▸ Try it: Copy out every line of the records in which "years" can be found.

------ Data for review ------

(* ===== verification/Rfc3339.v ===== *)
(** * Timestamps: [rfc3339_utc] of [crates/pool-identity/src/lib.rs]

    Unix seconds as an RFC 3339 text, by the days-from-civil inverse, and the
    proof that it counts days the way the Gregorian calendar does. *)
From stdpp Require Import pretty.
From S2P Require Import Prelude.
Open Scope Z_scope.

Record Civil := MkCivil { cv_year : Z; cv_month : Z; cv_day : Z }.

(** The date of a day of an era of 400 years, by the day's offset in it.  Rust's
    [/] on the non-negative offset is the floor. *)
Definition civil_of_era (era doe : Z) : Civil :=
  let yoe := (doe - doe / 1460 + doe / 36524 - doe / 146096) / 365 in
  let y := yoe + era * 400 in
  let doy := doe - (365 * yoe + yoe / 4 - yoe / 100) in
  let mp := (5 * doy + 2) / 153 in
  let d := doy - (153 * mp + 2) / 5 + 1 in
  let m := if mp <? 10 then mp + 3 else mp - 9 in
  MkCivil (if m <=? 2 then y + 1 else y) m d.
(** [div_euclid] and [rem_euclid] by a positive number are [Z.div] and
    [Z.modulo]. *)
Definition civil_of_days (days : Z) : Civil :=
  let z := days + 719468 in civil_of_era (z / 146097) (z mod 146097).

(** [{n:0w}]. *)
Definition padded (w : nat) (n : Z) : string :=
  let digits := pretty (Z.to_N n) in
  String.append (String.concat "" (replicate (w - String.length digits) "0")) digits.
Definition rfc3339_utc (unix_secs : Z) : string :=
  let days := unix_secs / 86400 in
  let secs := unix_secs mod 86400 in
  let c := civil_of_days days in
  String.concat "" [padded 4 (cv_year c); "-"; padded 2 (cv_month c); "-"; padded 2 (cv_day c); "T";
                    padded 2 (secs / 3600); ":"; padded 2 ((secs / 60) mod 60); ":"; padded 2 (secs mod 60); "Z"].

Example rfc3339_known_values :
  rfc3339_utc 0 = "1970-01-01T00:00:00Z" /\ rfc3339_utc 1767225599 = "2025-12-31T23:59:59Z".
Proof. split; vm_compute; reflexivity. Qed.

(** ** The calendar *)

Definition leap (y : Z) : bool := (y mod 4 =? 0) && (negb (y mod 100 =? 0) || (y mod 400 =? 0)).
Definition month_days (y m : Z) : Z :=
  if m =? 2 then (if leap y then 29 else 28)
  else if (m =? 4) || (m =? 6) || (m =? 9) || (m =? 11) then 30 else 31.
Definition next_day (c : Civil) : Civil :=
  if cv_day c <? month_days (cv_year c) (cv_month c) then MkCivil (cv_year c) (cv_month c) (cv_day c + 1)
  else if cv_month c <? 12 then MkCivil (cv_year c) (cv_month c + 1) 1
  else MkCivil (cv_year c + 1) 1 1.
(** The calendar, counted a day at a time from 1 January 1970. *)
Definition calendar (days : nat) : Civil := Nat.iter days next_day (MkCivil 1970 1 1).

(** ** One era

    The formula finds the year of the era, starting on 1 March, whose days
    contain the offset. *)

Definition year_start (y : Z) : Z := 365 * y + y / 4 - y / 100.
Definition year_end (y : Z) : Z := if y =? 399 then 146097 else year_start (y + 1).
Definition scaled (doe : Z) : Z := doe - doe / 1460 + doe / 36524 - doe / 146096.

Lemma scaled_mono a b : 0 <= a <= b -> b <= 146096 -> scaled a <= scaled b.
Proof.
  intros Ha Hb. unfold scaled.
  assert (a - a / 1460 <= b - b / 1460) by (Z.to_euclidean_division_equations; lia).
  assert (a / 36524 - a / 146096 <= b / 36524 - b / 146096) by (Z.to_euclidean_division_equations; lia). lia.
Qed.
Definition all_below (p : Z -> bool) (n : nat) : bool := forallb p (seqZ 0 (Z.of_nat n)).
Lemma all_below_spec p n : all_below p n = true -> forall x, 0 <= x < Z.of_nat n -> p x = true.
Proof. unfold all_below. rewrite forallb_forall. intros H x Hx. apply H. apply list_elem_of_In, elem_of_seqZ. lia. Qed.
(** The boundaries of the 400 years, one by one. *)
Lemma year_boundaries y : 0 <= y < 400 ->
  scaled (year_start y) / 365 = y /\ scaled (year_end y - 1) / 365 = y /\
  year_end y = year_start y + (if leap (y + 1) then 366 else 365) /\ 0 <= year_start y /\ year_end y <= 146097.
Proof.
  intros Hy. pose proof (all_below_spec (fun y => (scaled (year_start y) / 365 =? y) && (scaled (year_end y - 1) / 365 =? y) &&
    (year_end y =? year_start y + (if leap (y + 1) then 366 else 365)) && (0 <=? year_start y) && (year_end y <=? 146097)) 400
    ltac:(vm_compute; reflexivity) y ltac:(lia)) as H.
  simpl in H. rewrite !andb_true_iff, !Z.eqb_eq, !Z.leb_le in H. tauto.
Qed.
Lemma year_found doe : 0 <= doe < 146097 ->
  exists y, 0 <= y < 400 /\ year_start y <= doe < year_end y.
Proof.
  intros Hd.
  assert (H : forall n : nat, (n <= 400)%nat -> doe < year_start (Z.of_nat n) \/ n = 400%nat ->
    exists y, 0 <= y < 400 /\ year_start y <= doe < year_end y).
  { induction n as [|n IH]; intros Hn [Hlt|E]; try lia; [change (year_start (Z.of_nat 0)) with 0 in Hlt; lia| |].
    - destruct (Z.le_gt_cases (year_start (Z.of_nat n)) doe); [|apply IH; [lia|left; lia]].
      exists (Z.of_nat n). split; [lia|]. unfold year_end. destruct (Z.eqb_spec (Z.of_nat n) 399); [lia|].
      rewrite Nat2Z.inj_succ, <- Z.add_1_r in Hlt. lia.
    - destruct (Z.le_gt_cases (year_start 399) doe); [exists 399; split; [lia|]; unfold year_end; simpl; lia|].
      apply IH; [lia|]. left. by replace (Z.of_nat n) with 399 by lia. }
  apply (H 400%nat); [lia|by right].
Qed.
Lemma year_of_era y doe : 0 <= y < 400 -> year_start y <= doe < year_end y -> scaled doe / 365 = y.
Proof.
  intros Hy Hd. destruct (year_boundaries y Hy) as (H1 & H2 & H3 & H4 & H5).
  pose proof (scaled_mono (year_start y) doe ltac:(lia) ltac:(lia)). pose proof (scaled_mono doe (year_end y - 1) ltac:(lia) ltac:(lia)).
  Z.to_euclidean_division_equations; lia.
Qed.

(** The month and day of a day of the year, and how far into the next civil
    year it is. *)
Definition month_at (doy : Z) : Z := let mp := (5 * doy + 2) / 153 in if mp <? 10 then mp + 3 else mp - 9.
Definition day_at (doy : Z) : Z := doy - (153 * ((5 * doy + 2) / 153) + 2) / 5 + 1.
Definition civil_at (y doy : Z) : Civil :=
  MkCivil (if month_at doy <=? 2 then y + 1 else y) (month_at doy) (day_at doy).
Lemma civil_of_year y doe : 0 <= y < 400 -> year_start y <= doe < year_end y ->
  civil_of_era 0 doe = civil_at y (doe - year_start y).
Proof.
  intros Hy Hd. unfold civil_of_era. fold (scaled doe). rewrite (year_of_era y doe Hy Hd).
  replace (365 * y + y / 4 - y / 100) with (year_start y) by done. replace (y + 0 * 400) with y by lia. reflexivity.
Qed.
(** Within a year the days follow each other; leap years have one more. *)
Definition month_length (l : bool) (m : Z) : Z :=
  if m =? 2 then (if l then 29 else 28) else if (m =? 4) || (m =? 6) || (m =? 9) || (m =? 11) then 30 else 31.
Definition day_follows (l : bool) (doy : Z) : bool :=
  let m := month_at doy in let d := day_at doy in
  let m' := month_at (doy + 1) in let d' := day_at (doy + 1) in
  if d <? month_length l m then (m' =? m) && (d' =? d + 1)
  else if m <? 12 then (m' =? m + 1) && (d' =? 1) && Bool.eqb (m' <=? 2) (m <=? 2)
  else (m' =? 1) && (d' =? 1).
Lemma day_follows_next y doy : day_follows (leap (if month_at doy <=? 2 then y + 1 else y)) doy = true ->
  next_day (civil_at y doy) = civil_at y (doy + 1).
Proof.
  unfold day_follows, next_day, civil_at, month_days. cbn [cv_year cv_month cv_day]. set (l := leap _).
  change (if month_at doy =? 2 then if l then 29 else 28 else _) with (month_length l (month_at doy)).
  destruct (Z.ltb_spec (day_at doy) (month_length l (month_at doy))).
  - rewrite andb_true_iff, !Z.eqb_eq. by intros [-> ->].
  - destruct (Z.ltb_spec (month_at doy) 12).
    + rewrite !andb_true_iff, !Z.eqb_eq, Bool.eqb_true_iff. intros [[E1 E2] E3]. rewrite E3, E2, E1. done.
    + rewrite andb_true_iff, !Z.eqb_eq. intros [-> ->]. destruct (Z.leb_spec (month_at doy) 2); [lia|done].
Qed.
Lemma days_follow l doy : 0 <= doy < 365 -> doy < 364 \/ l = true -> day_follows l doy = true.
Proof.
  intros Hd Hl.
  pose proof (all_below_spec (day_follows true) 365 ltac:(vm_compute; reflexivity) doy ltac:(lia)) as H1.
  destruct l; [done|]. destruct Hl as [Hl|]; [|done].
  apply (all_below_spec (day_follows false) 364 ltac:(vm_compute; reflexivity)). lia.
Qed.

Lemma era_step doe : 0 <= doe < 146096 -> civil_of_era 0 (doe + 1) = next_day (civil_of_era 0 doe).
Proof.
  intros Hd. destruct (year_found doe ltac:(lia)) as (y & Hy & Hr). destruct (year_boundaries y Hy) as (_ & _ & Hl & Hs & He).
  rewrite (civil_of_year y doe Hy Hr). set (doy := doe - year_start y).
  destruct (Z.eq_dec (doe + 1) (year_end y)) as [E|E].
  - assert (Hy1 : y <> 399) by (intros ->; unfold year_end in E; simpl in E; lia).
    assert (E' : doe + 1 = year_start (y + 1)) by (rewrite E; unfold year_end; by destruct (Z.eqb_spec y 399)).
    destruct (year_boundaries (y + 1) ltac:(lia)) as (_ & _ & Hl1 & _ & _).
    rewrite (civil_of_year (y + 1) (doe + 1)); [|lia|destruct (leap (y + 1 + 1)); lia].
    rewrite E'. replace (year_start (y + 1) - year_start (y + 1)) with 0 by lia.
    destruct (leap (y + 1)) eqn:Hleap.
    + assert (doy = 365) as -> by (unfold doy; lia). unfold next_day, civil_at. simpl. unfold month_days. simpl. by rewrite Hleap.
    + assert (doy = 364) as -> by (unfold doy; lia). unfold next_day, civil_at. simpl. unfold month_days. simpl. by rewrite Hleap.
  - rewrite (civil_of_year y (doe + 1)) by lia. replace (doe + 1 - year_start y) with (doy + 1) by (unfold doy; lia).
    symmetry. apply day_follows_next.
    assert (Hdoy : 0 <= doy < 365) by (unfold doy; destruct (leap (y + 1)); lia).
    apply days_follow; [done|]. destruct (Z.eq_dec doy 364) as [E4|]; [right|left; lia].
    rewrite E4. simpl. destruct (leap (y + 1)) eqn:Hleap; [done|]. unfold doy in E4. lia.
Qed.

(** Eras differ by 400 years and nothing else. *)
Definition shift (k : Z) (c : Civil) : Civil := MkCivil (cv_year c + 400 * k) (cv_month c) (cv_day c).
Lemma civil_of_era_shift era doe : civil_of_era era doe = shift era (civil_of_era 0 doe).
Proof.
  unfold civil_of_era, shift. cbn zeta. cbn [cv_year cv_month cv_day]. f_equal. destruct (_ <=? 2); lia.
Qed.
Lemma mod_shift y k n : (n | 400) -> (y + 400 * k) mod n = y mod n.
Proof. intros [q Hq]. rewrite Hq. replace (y + q * n * k) with (y + (q * k) * n) by ring. apply Z_mod_plus_full. Qed.
Lemma leap_shift y k : leap (y + 400 * k) = leap y.
Proof.
  unfold leap. rewrite !mod_shift; [done|by exists 1|by exists 4|by exists 100].
Qed.
Lemma next_day_shift k c : next_day (shift k c) = shift k (next_day c).
Proof.
  unfold next_day, shift, month_days. cbn [cv_year cv_month cv_day]. rewrite leap_shift.
  destruct (cv_day c <? _); [done|]. destruct (cv_month c <? 12); [done|]. simpl. f_equal. lia.
Qed.

Lemma civil_step days : civil_of_days (days + 1) = next_day (civil_of_days days).
Proof.
  unfold civil_of_days. set (z := days + 719468). replace (days + 1 + 719468) with (z + 1) by (unfold z; lia).
  pose proof (Z.mod_pos_bound z 146097 ltac:(lia)) as Hr. pose proof (Z.div_mod z 146097 ltac:(lia)) as Hz.
  rewrite (civil_of_era_shift (z / 146097)), next_day_shift.
  destruct (Z.eq_dec (z mod 146097) 146096) as [E|E].
  - assert ((z + 1) / 146097 = z / 146097 + 1) as -> by (symmetry; apply (Z.div_unique_pos _ _ _ 0); lia).
    assert ((z + 1) mod 146097 = 0) as -> by (symmetry; apply (Z.mod_unique_pos _ _ (z / 146097 + 1)); lia).
    rewrite E. rewrite civil_of_era_shift. unfold shift. vm_compute next_day. vm_compute civil_of_era. simpl. f_equal. lia.
  - assert ((z + 1) / 146097 = z / 146097) as -> by (symmetry; apply (Z.div_unique_pos _ _ _ (z mod 146097 + 1)); lia).
    assert ((z + 1) mod 146097 = z mod 146097 + 1) as -> by (symmetry; apply (Z.mod_unique_pos _ _ (z / 146097)); lia).
    rewrite civil_of_era_shift. f_equal. apply era_step. lia.
Qed.

(** ** Properties *)

(** C37. The dates on the wire are the calendar's.  For every number of days since 1
    January 1970, the closed formula gives the date the calendar reaches by
    counting them one at a time through the months and the leap years. *)
Theorem civil_is_the_calendar (days : nat) : civil_of_days (Z.of_nat days) = calendar days.
Proof.
  induction days as [|days IH]; [vm_compute; reflexivity|].
  rewrite Nat2Z.inj_succ, <- Z.add_1_r, civil_step, IH. reflexivity.
Qed.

------

▸ Task answer:
(** The date of a day of an era of 400 years, by the day's offset in it.  Rust's
(** The boundaries of the 400 years, one by one. *)
(** Within a year the days follow each other; leap years have one more. *)
(** Eras differ by 400 years and nothing else. *)
    counting them one at a time through the months and the leap years. *)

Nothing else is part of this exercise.